The distinction matters. Consolidation that preserves competitive newsrooms might serve communities. Consolidation that puts two or three competing stations under the same corporate roof in 31 markets doesn’t preserve competition. It ends it. And once it’s gone, the incentive to invest in local journalism doesn’t increase with scale. It decreases, because there’s nobody left to lose viewers to.

This is the tension at the heart of the broadcast industry’s future. The business model is under stress. But the regulatory answer cannot be to let one company own everything and hope it chooses to invest in quality. History provides no evidence that monopolies prioritize the public interest once the competitive pressure disappears.

What Happens Next

Nexstar has already signaled it will appeal to the Ninth Circuit Court of Appeals. The company’s statement emphasized that the deal “closed more than four weeks ago following receipt of all required regulatory approvals from the Federal Communications Commission and the U.S. Department of Justice.” In other words: the agencies said yes, so the court should too.

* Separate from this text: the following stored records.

(* ===== verification/NodeService.v ===== *)
(** * The node's service ([node/src/service.rs], [node/src/rpc.rs])

    [new_partial] builds the client side of a node and [new_full] runs it.  Substrate's
    constructors are parameters that succeed or fail; what the sources contribute is their
    order, the tasks that are spawned and for whom, and which objects are shared: the store of
    the sampling client with the RPC, and the GRANDPA voter state. *)

From S2P Require Import Prelude Codec DasDb KzgLib KzgIndex KzgToy DasPrimitives Blob.
From S2P Require Import ErasureCoding CorePrimitives Reliability Sidecar DasNetwork NetworkMetrics NetworkStart DaserNetwork.

(** [jsonrpsee::RpcModule] by the names of its methods; a merge refuses a name twice. *)
Module RpcModule.
Definition new : list string := [].
Definition merge (other : list string) (module : list string) : res string (list string) :=
  if existsb (fun m => bool_decide (m ∈ module)) other
  then Err "Method was already registered"%string else Ok (module ++ other).

Lemma merge_Ok other module : NoDup (module ++ other) -> merge other module = Ok (module ++ other).
Proof.
  intros Hnd. unfold merge. destruct (existsb _ other) eqn:He; [|done].
  apply existsb_exists in He as (m & Hin%list_elem_of_In & Hm%bool_decide_eq_true).
  apply NoDup_app in Hnd as (_ & Hd & _). by destruct (Hd m Hm).
Qed.
End RpcModule.

(** The methods of [crates/das-rpc]. *)
Definition submit_blob_methods : list string := ["das_submitBlobTx"%string].
Definition confidence_methods : list string :=
  ["das_blockConfidence"; "das_isAvailable"; "das_removeRecords"; "das_last"]%string.

Inductive Role := Full | Authority.
Definition is_authority (role : Role) : bool := match role with Authority => true | Full => false end.

(** What the node reads of [sc_service::Configuration]. *)
Record Configuration := mkConfiguration {
  role : Role;
  telemetry_endpoints : option (list string);
  offchain_worker_enabled : bool;
  disable_grandpa : bool
}.

(** A task of the task manager. *)
Record Task := mkTask { task_name : string; group : option string; essential : bool; blocking : bool }.

(** The RPC module with the voter state and the store it holds. *)
Record RpcExtensions := mkRpc { methods : list string; rpc_voter_state : nat; rpc_db : nat }.

(** Substrate's constructors: whether they succeed, and the methods of its RPC modules.
    [sc_spawn_tasks] is given what the RPC builder returns; it fails, also for reasons of its
    own, or spawns tasks. *)
Class NodeLib := {
  telemetry_worker_new : Z -> res string unit;
  new_full_parts : res string unit;
  grandpa_block_import : res string unit;
  babe_configuration : res string unit;
  babe_block_import : res string unit;
  babe_import_queue : res string unit;
  offchain_storage : option unit;
  genesis_hash : option bytes;
  build_network : res string unit;
  sc_spawn_tasks : res string RpcExtensions -> res string (list Task);
  start_babe : res string unit;
  run_grandpa_voter : res string unit;
  sync_state_new : res string unit;
  system_methods : list string;
  transaction_payment_methods : list string;
  babe_methods : list string;
  grandpa_methods : list string;
  sync_state_methods : list string
}.

(** The node under construction.  Shared objects are numbered in the order they are made. *)
Record Node := mkNode {
  tasks : list Task;
  voter_states : nat;
  stores : nat;
  offchain_workers : bool;
  network_started : bool
}.
Definition node0 : Node := mkNode [] 0 0 false false.

Section service.
Context `{Platform} `{KzgLib} `{EmbeddedSettings} `{NodeLib} {K : Type} `{Swarm K} `{!Libp2p K}.
Abbreviation NM A := (stM string Node A).

Definition spawn (t : Task) : NM unit :=
  modify (fun n => mkNode (tasks n ++ [t]) (voter_states n) (stores n) (offchain_workers n) (network_started n)).
(** [SharedVoterState::empty()]: a state of its own, shared by its clones. *)
Definition voter_state_empty : NM nat := fun n =>
  (Ok (voter_states n), mkNode (tasks n) (S (voter_states n)) (stores n) (offchain_workers n) (network_started n)).
(** [Arc::new(Mutex::new(db))] *)
Definition store_new : NM nat := fun n =>
  (Ok (stores n), mkNode (tasks n) (voter_states n) (S (stores n)) (offchain_workers n) (network_started n)).
Definition build_offchain_workers : NM unit :=
  modify (fun n => mkNode (tasks n) (voter_states n) (stores n) true (network_started n)).
Definition start_network : NM unit :=
  modify (fun n => mkNode (tasks n) (voter_states n) (stores n) (offchain_workers n) true).

(** ** [rpc.rs]: [create_full].  The RPC holds the voter state and the store it was given. *)
Record FullDeps := mkFullDeps { deps_voter_state : nat; deps_das_db : nat }.
Definition create_full (deps : FullDeps) : res string RpcExtensions :=
  let module := RpcModule.new in
  module ← RpcModule.merge system_methods module;
  module ← RpcModule.merge transaction_payment_methods module;
  module ← RpcModule.merge babe_methods module;
  module ← RpcModule.merge grandpa_methods module;
  _ ← sync_state_new;
  module ← RpcModule.merge sync_state_methods module;
  module ← RpcModule.merge submit_blob_methods module;
  module ← RpcModule.merge confidence_methods module;
  Ok (mkRpc module (deps_voter_state deps) (deps_das_db deps)).

(** ** [new_partial] *)
Record PartialComponents := mkPartial {
  rpc_extensions_builder : res string RpcExtensions;
  rpc_setup : nat;
  das_client_db : nat;
  das_client_network : DaserNetwork.t;
  das_networker : Worker.t
}.

Definition new_partial (config : Configuration) : NM PartialComponents :=
  let endpoints := match telemetry_endpoints config with Some (e :: es) => Some (e :: es) | _ => None end in
  _ ← lift_res (match endpoints with Some _ => telemetry_worker_new 16 | None => Ok tt end);
  _ ← lift_res new_full_parts;
  _ ← match endpoints with Some _ => spawn (mkTask "telemetry" None false false) | None => mret tt end;
  _ ← lift_res grandpa_block_import;
  _ ← lift_res babe_configuration;
  _ ← lift_res babe_block_import;
  _ ← lift_res babe_import_queue;
  '(das_network_service, das_networker) ← lift_res (NetworkStart.default None None);
  _ ← lift_res (ok_or offchain_storage "No offchain storage available"%string);
  kzg ← lift_res (Crypto.default_embedded EMBEDDED_KZG_SETTINGS_BYTES);
  let das_network_wrapper := DaserNetwork.new das_network_service kzg in
  db ← store_new;
  shared_voter_state ← voter_state_empty;
  let shared_voter_state2 := shared_voter_state in
  mret (mkPartial (create_full (mkFullDeps shared_voter_state db)) shared_voter_state2 db
          das_network_wrapper das_networker).

(** ** [new_full]

    A running node by the objects it hands out: the RPC builder given to
    [sc_service::spawn_tasks], the store of the listener, the voter's state, and the tasks
    [spawn_tasks] added. *)
Record Running := mkRunning {
  rpc_builder : res string RpcExtensions;
  listener_db : nat;
  voter : option nat;
  service_tasks : list Task
}.

Definition new_full (config : Configuration) : NM Running :=
  partial ← new_partial config;
  _ ← lift_res (unwrap genesis_hash);
  _ ← lift_res build_network;
  _ ← (if offchain_worker_enabled config then build_offchain_workers else mret tt);
  let enable_grandpa := negb (disable_grandpa config) in
  _ ← spawn (mkTask "tx_pool_listener" None true true);
  _ ← spawn (mkTask "das_networker" None true true);
  service_tasks ← lift_res (sc_spawn_tasks (rpc_extensions_builder partial));
  _ ← modify (fun n => mkNode (tasks n ++ service_tasks) (voter_states n) (stores n) (offchain_workers n) (network_started n));
  _ ← match role config with
      | Authority => _ ← lift_res start_babe;
                     spawn (mkTask "babe-proposer" (Some "block-authoring"%string) true true)
      | Full => mret tt
      end;
  _ ← (if is_authority (role config)
       then spawn (mkTask "authority-discovery-worker" (Some "networking"%string) false false)
       else mret tt);
  voter ← (if enable_grandpa
           then shared_voter_state ← voter_state_empty;
                _ ← lift_res run_grandpa_voter;
                _ ← spawn (mkTask "grandpa-voter" None true true);
                mret (Some shared_voter_state)
           else mret None);
  _ ← start_network;
  mret (mkRunning (rpc_extensions_builder partial) (das_client_db partial) voter service_tasks).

But the judge anticipated that argument and rejected it. He noted that the FCC’s clearance process was unusual and that the regulatory oversight “did not curb the manifest anticompetitive effects of this acquisition.” The DOJ’s early termination of its review was not a vindication of the deal’s competitive merits. It was, in the court’s assessment, an abdication.

Meanwhile, Nunley ordered that Tegna must continue operating as a separate business. Nexstar cannot share sensitive information with its new acquisition. Tegna must appoint or reappoint its own leadership, and those individuals cannot be current Nexstar employees or anyone who worked for Nexstar in the previous six months. The judge is, in effect, unscrambling an egg that Nexstar scrambled deliberately and quickly after closing.

The Broader Pattern

The Nexstar-Tegna ruling lands in the same week as the Live Nation antitrust verdict. Two major industries. Two cases where federal enforcers either settled cheaply or approved deals outright. Two cases where state attorneys general stepped in and won.

The pattern is becoming difficult to ignore. Under the current administration, the federal agencies responsible for protecting competition in media, entertainment, and technology have repeatedly declined to challenge consolidation. The states are filling the vacuum. And courts are siding with the states.

For the broadcast industry specifically, this ruling raises a fundamental question: who decides the future of local television? Is it a president who publicly lobbied for a merger to “knock out the Fake News”? Is it an FCC chairman who waived ownership limits to make it possible? Or is it a federal judge in Sacramento who read the antitrust laws, looked at the market share data, and concluded that 265 stations under one roof in 44 states is exactly the kind of consolidation those laws were written to prevent?

For now, the judge has the last word. But the appeal is coming. And the fight over who controls American local news is far from over.